Haris membuka laporan KKN miliknya sembari menjelaskan beberapa catatan yang perlu Sadha ubah. Sadha memerhatikan seksama sembari mencatat yang perlu dicatatnya di book notes kesayangan miliknya. Pikiran Sadha terfokus kepada beberapa poin yang Haris sampaikan, menyadari bahwa ini juga termasuk ke dalam tanggung jawab yang telah dipilihnya.

"Mas Haris."

Suara itu terdengar begitu saja ditengah kegiatan Haris dan Sadha yang terlihat sibuk. Keduanya menoleh.

Tik.

Waktu saat itu memang tetap berdetik, menggerakan jarum jam sepersekian gerakan, namun bagi Sadha, saat itu juga waktu seakan mengiginkan dirinya untuk pergi ke tempat lain, membiarkan rasa senang turut tumbuh dalam waktu yang singkat sesaat melihat perempuan sang pemilik suara tersebut.

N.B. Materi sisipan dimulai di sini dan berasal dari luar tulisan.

(* ===== verification/Providers.v ===== *)
(** * Session providers

    crates/portl-agent/src/session_handler/provider.rs: finding and running the programs
    that keep persistent sessions (zmx, tmux, herdr), their environment, and the parsing of
    what they print.  The messages are those of portl-core/src/wire/session.rs.

    Running a program is a call on the host, whose state is a parameter [W]: the
    operations are in a monad that passes this state, records the commands that are run and
    stops at an error.  JSON text is parsed by a parameter.  Paths are strings; two
    spellings of one path count as different ones. *)

From stdpp Require Import pretty.
From S2P Require Import Prelude Bytes Text Schema Enforce Labels Revocations Terminal Tmux.

(** ** Messages: wire/session.rs *)

Inductive SessionOp := Providers | List | Attach | AttachV2 | Run | History | Kill.

#[export] Instance SessionOp_eq_dec : EqDecision SessionOp.
Proof. solve_decision. Defined.

Record ProviderCapabilities := {
  persistent : bool; multi_attach : bool; create_on_attach : bool; attach_command : bool; can_run : bool;
  detached_run : bool; can_history : bool; tail_output : bool; can_kill : bool; terminal_state_restore : bool;
  external_direct_attach : bool; exact_argv_spawn : bool;
}.

Definition raw_caps : ProviderCapabilities := {|
  persistent := false; multi_attach := false; create_on_attach := false; attach_command := false;
  can_run := false; detached_run := false; can_history := false; tail_output := false;
  can_kill := false; terminal_state_restore := false; external_direct_attach := false; exact_argv_spawn := false |}.
Definition zmx_caps : ProviderCapabilities := {|
  persistent := true; multi_attach := true; create_on_attach := true; attach_command := true;
  can_run := true; detached_run := false; can_history := true; tail_output := false;
  can_kill := true; terminal_state_restore := true; external_direct_attach := true; exact_argv_spawn := false |}.
Definition tmux_caps : ProviderCapabilities := {|
  persistent := true; multi_attach := true; create_on_attach := true; attach_command := true;
  can_run := false; detached_run := false; can_history := true; tail_output := false;
  can_kill := true; terminal_state_restore := true; external_direct_attach := false; exact_argv_spawn := false |}.
Definition ghostty_caps : ProviderCapabilities := {|
  persistent := true; multi_attach := true; create_on_attach := true; attach_command := true;
  can_run := true; detached_run := false; can_history := true; tail_output := false;
  can_kill := true; terminal_state_restore := true; external_direct_attach := false; exact_argv_spawn := true |}.
Definition herdr_caps : ProviderCapabilities := {|
  persistent := true; multi_attach := true; create_on_attach := true; attach_command := false;
  can_run := false; detached_run := false; can_history := false; tail_output := false;
  can_kill := false; terminal_state_restore := true; external_direct_attach := true; exact_argv_spawn := false |}.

Sadha mengamati perempuan tersebut lekat, terlihat tidak asing baginya. Tetap terlihat sama seperti pertama kali matanya menjatuhkan pandangan ke wajah perempuan tersebut. Perempuan tersebut adalah sosok yang sama seperti siapa yang berdiri di bus beberapa waktu yang lalu. Sadha tak lupa, diingatnya kembali tiap-tiap detik saat mereka berdua pertama kali bertemu. Setidaknya, pertemuan yang berarti bagi Sadha.

"Sad, ini maba Pendidikan Kimia." Kata Haris, memperkenalkan perempuan tersebut kepada Sadha yang masih diam terpaku. "Kenalan sek."

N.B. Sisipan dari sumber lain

Record SessionAck := {
  sa_ok : bool;
  sa_reason : option SessionReason;
  sa_session_id : option bytes;
  sa_provider : option string;
  sa_providers : option ProviderReport;
  sa_sessions : option (list string);
  sa_session_entries : option (list SessionEntry);
  sa_session_groups : option (list SessionProviderSessions);
  sa_run : option SessionRunResult;
  sa_output : option string;
}.

Inductive SessionStreamKind :=
  | Stdin | Stdout | Stderr | Signal | Resize | Exit | Control
  | AttachV2Input | AttachV2Resize | AttachV2Viewport | AttachV2Live | AttachV2History
  | HerdrClientControl | HerdrClientInput | HerdrClientResize | HerdrClientBulk
  | HerdrServerControl | HerdrServerRender | HerdrServerBulk.

Record SessionSubTail := { st_session_id : bytes; st_kind : SessionStreamKind }.
Inductive SessionFirstFrame := ControlFrame (req_body : SessionReqBody) | SubFrame (tail : SessionSubTail).

(** target_context.rs; the variables are a sorted map there *)
Record TargetProcessContext := { ctx_cwd : option string; ctx_env : list (string * string) }.

(** ** Effects *)

(** [AgentState]: [shell_registry], [herdr_attach_registry], [ghostty_attach_v2_registry] *)
Inductive RegistryName := ShellRegistry | HerdrAttachRegistry | GhosttyAttachV2Registry.

#[export] Instance RegistryName_eq_dec : EqDecision RegistryName.
Proof. solve_decision. Defined.
#[export] Instance RegistryName_countable : Countable RegistryName.
Proof.
  refine (inj_countable'
    (λ r, match r with ShellRegistry => 0 | HerdrAttachRegistry => 1 | GhosttyAttachV2Registry => 2 end)%nat
    (λ n, match n with 0 => ShellRegistry | 1 => HerdrAttachRegistry | _ => GhosttyAttachV2Registry end)%nat _).
  by intros [].
Defined.

Inductive SessionEvent :=
  | RunCommand (c : Cmd)
  | SpawnShell (req : ShellReq) (user : RequestedUser)
  | SpawnChild (c : Cmd)
  | SpawnTmux (spawn : TmuxSpawnConfig) (pty : PtyCfg) (stdout stderr : option bytes)
  | GhosttyList
  | GhosttyRun (session : string) (cwd : option string) (argv : list string)
  | GhosttyHistory (session : string)
  | GhosttyKill (session : string)
  | GhosttyAttach (session : string) (cwd : option string) (pty : option PtyCfg) (argv : option (list string))
      (env : list (string * string))
  | GhosttyAttachV2 (session : string) (cwd : option string) (pty : option PtyCfg) (argv : option (list string))
      (env : list (string * string)) (config : AttachV2Config)
  | Audit (event : string) (provider session : option string) (user cwd : option string) (argv : option (list string))
  | AuditReject (op reason : string)
  | WriteAck (ack : SessionAck)
  | Register (r : RegistryName) (session_id : bytes)
  | Deregister (r : RegistryName) (session_id : bytes)
  | Pump (r : RegistryName) (session_id : bytes) (kind : SessionStreamKind).

(** The operations of the built-in provider. *)
Record GhosttyOps (W : Type) := {
  helper_exe : string;
  ghostty_features : list string;
  ghostty_list : W → result string (list SessionInfo) * W;
  ghostty_run : string → option string → list string → W → result string SessionRunResult * W;
  ghostty_history : string → W → result string string * W;
  ghostty_kill : string → W → result string unit * W;
  ghostty_attach : string → option string → option PtyCfg → option (list string) → list (string * string) → W →
    result string unit * W;
  ghostty_attach_v2 : string → option string → option PtyCfg → option (list string) → list (string * string) →
    AttachV2Config → W → result string unit * W;
}.
Arguments helper_exe {W}. Arguments ghostty_features {W}. Arguments ghostty_list {W}. Arguments ghostty_run {W}.
Arguments ghostty_history {W}. Arguments ghostty_kill {W}. Arguments ghostty_attach {W}. Arguments ghostty_attach_v2 {W}.

(** [draw_id] is the random generator, [await_close] reading the control stream until it
    ends, [debug_reason] the [Debug] text of a reason. *)
Class SessionHost (W : Type) := {
  host :: Host W;
  ghostty : option (GhosttyOps W);
  euid_home : option string;
  session_provider_path : option string;
  resolve_user : option string → W → result SpawnReject RequestedUser;
  spawn_process : ShellReq → RequestedUser → W → result SpawnReject unit * W;
  spawn_child : Cmd → W → result string unit * W;
  spawn_pty : TmuxSpawnConfig → PtyCfg → W → result string unit * W;
  draw_id : W → bytes * W;
  send_ack : SessionAck → W → result string unit * W;
  await_close : W → result string unit * W;
  debug_reason : ShellReason → string;
}.

Inductive SelectedProvider (W : Type) := SGhostty (g : GhosttyOps W) | SHerdr | SZmx | STmux | SRaw.
Arguments SGhostty {W}. Arguments SHerdr {W}. Arguments SZmx {W}. Arguments STmux {W}. Arguments SRaw {W}.

(** ** Acknowledgements *)

Definition reject (reason : SessionReason) : SessionAck :=
  {| sa_ok := false; sa_reason := Some reason; sa_session_id := None; sa_provider := None; sa_providers := None;
     sa_sessions := None; sa_session_entries := None; sa_session_groups := None; sa_run := None; sa_output := None |}.

Definition ok_ack (session_id : option bytes) (provider : option string) (providers : option ProviderReport) : SessionAck :=
  {| sa_ok := true; sa_reason := None; sa_session_id := session_id; sa_provider := provider; sa_providers := providers;
     sa_sessions := None; sa_session_entries := None; sa_session_groups := None; sa_run := None; sa_output := None |}.

Definition ok_empty (provider : string) : SessionAck := ok_ack None (Some provider) None.

Definition session_groups_to_entries (groups : list SessionProviderSessions) : list SessionEntry :=
  g ← groups; s ← g_sessions g; [{| e_provider := g_provider g; e_name := si_name s |}].

Definition ok_with_session_groups (provider : string) (sessions : list string) (groups : list SessionProviderSessions) : SessionAck :=
  {| sa_ok := true; sa_reason := None; sa_session_id := None; sa_provider := Some provider; sa_providers := None;
     sa_sessions := Some sessions; sa_session_entries := Some (session_groups_to_entries groups);
     sa_session_groups := Some groups; sa_run := None; sa_output := None |}.

Definition ok_with_run (provider : string) (run : SessionRunResult) : SessionAck :=
  {| sa_ok := true; sa_reason := None; sa_session_id := None; sa_provider := Some provider; sa_providers := None;
     sa_sessions := None; sa_session_entries := None; sa_session_groups := None; sa_run := Some run; sa_output := None |}.

Definition ok_with_output (provider : string) (output : string) : SessionAck :=
  {| sa_ok := true; sa_reason := None; sa_session_id := None; sa_provider := Some provider; sa_providers := None;
     sa_sessions := None; sa_session_entries := None; sa_session_groups := None; sa_run := None; sa_output := Some output |}.

Definition op_name (op : SessionOp) : string :=
  match op with
  | Providers => "providers" | List => "list" | Attach => "attach" | AttachV2 => "attach_v2"
  | Run => "run" | History => "history" | Kill => "kill"
  end.

Definition session_reason_metric (r : SessionReason) : string :=
  match r with
  | CapDenied => "cap_denied"
  | ProviderNotFound _ => "provider_not_found"
  | ProviderUnavailable _ => "provider_unavailable"
  | CapabilityUnsupported _ _ => "capability_unsupported"
  | MissingSessionName => "missing_session_name"
  | MissingArgv => "missing_argv"
  | SessionNotFound _ => "session_not_found"
  | SessionAmbiguous _ _ => "session_ambiguous"
  | SpawnFailed _ => "spawn_failed"
  | InternalError _ => "internal_error"
  end.

(** ** Permission *)

Definition session_shell_req (se : Session) (req : SessionReqBody) (pty : option PtyCfg) : ShellReq :=
  {| sr_preamble := {| peer_token := se_peer_token se; alpn := ALPN_SHELL_V1 |}; sr_mode := Shell; sr_argv := None;
     sr_env_patch := []; sr_cwd := rb_cwd req; sr_pty := pty; sr_user := rb_user req |}.

Definition session_permits (se : Session) (req : SessionReqBody) : result SessionReason unit :=
  map_err (λ _, CapDenied)
    (shell_permits (se_caps se)
       (session_shell_req se req (Some {| term := "xterm-256color"; cols := 80; rows := 24 |}))).

Definition session_workload_context (se : Session) (req : SessionReqBody) (user : RequestedUser) : TargetProcessContext :=
  let shell_req := session_shell_req se req (rb_pty req) in
  {| ctx_cwd := requested_cwd shell_req (Some user);
     ctx_env := map_to_list (effective_env (shell (se_caps se)) shell_req (Some user)) |}.

(** [path.file_name()] *)
Definition file_name (path : string) : option string :=
  match last (List.filter (λ s, negb (Fs.redundant s)) (str_split 47 path)) with
  | Some seg => if bool_decide (seg = "..") then None else Some seg
  | None => None
  end.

Perempuan tersebut dan temannya kemudian melemparkan senyum kepada Sadha sembari menganggukan kepalanya. Tidak ada yang paham bahwa Sadha pada saat itu sedang terpukau; setidaknya untuk heran dengan apa yang sedang disuguhkan di depannya saat ini.

"Saya Indira mas, mahasiswa Pendidikan Kimia," kata perempuan tersebut memperkenalkan dirinya.

Indira. Begitu manis dan cantik nama itu keluar dari mulutnya sendiri kemudian didengar oleh Sadha.

"Saya Arini mas, satu kelas sama Indira." Kata perempuan satunya yang membersamai Indira. "Masnya ini panitia PKKMB juga?"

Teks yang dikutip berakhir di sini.